You can't just fill up a paper with meaningless koan vomit, half of it copied from the Internet and get by with a C. If your full adder tells you that 2+3 = purple and your labwork shows that the acceleration of gravity near Earth's surface is 73.9 m/s^2 you get an F.

A grade other than an A or F doesn't mean you successfully argued the point to the professor that your code wasn't meant to run properly as a statement about the absurdity of Women's roles in the Elizabethan Nobility and your teacher just tossed you a bone to get you to stop harassing him on his personal phone number at 3am. It means that it still ran, but failed to provide the expected output for 1 out of a billion possible inputs. It's wrong and buggy, but you don't fail the course because in the real world QA and proper automated tests should catch that anyways.

I remember one course in particular, over the semester my 3 person team wrote a minimal multi-tasking operating system and software stack that included a pretty full user space, a text editor, system level IM and email, an ftp client and server, etc. and got a C+ because we never were able to squash the one bug that didn't allow the system to host itself, even after devoting 2 solid months of 90 hour weeks to it.

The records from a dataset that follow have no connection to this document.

Lemma positions_are_funded_accounts_witness :
  (can_open_position world_A_after_exit initial_state).1 = Ok true /\
  (already_opened world_A_after_exit MINT_A initial_state).1 = Ok true /\
  (already_opened world_A_after_exit MINT_B initial_state).1 = Ok false.
Proof.
  destruct (positions_are_funded_accounts world_A_after_exit initial_state "wallet"
              [account_A; account_B_emptied; account_USDT] [] eq_refl eq_refl eq_refl eq_refl)
    as (_ & Hcan & Hopened).
  split; [rewrite Hcan; vm_compute; reflexivity|].
  split; rewrite Hopened; vm_compute; reflexivity.
Defined.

Oh, and we had to write a paper, build a website, an instruction guide, and about 100 other pages of material for the system. That bug was the only thing that we didn't get perfect marks on and that was all it took, goodbye 4.0.

Back to the main question then, why do people drop out of engineering? Because it's goddamn hard. People will fall into other majors that are simply put easier.

Is it possible that soft subjects are easier not because they are soft, but because weak competition self selects in to those classes?
come on..that was my senior English in high school 20 years ago..and yu call that hard?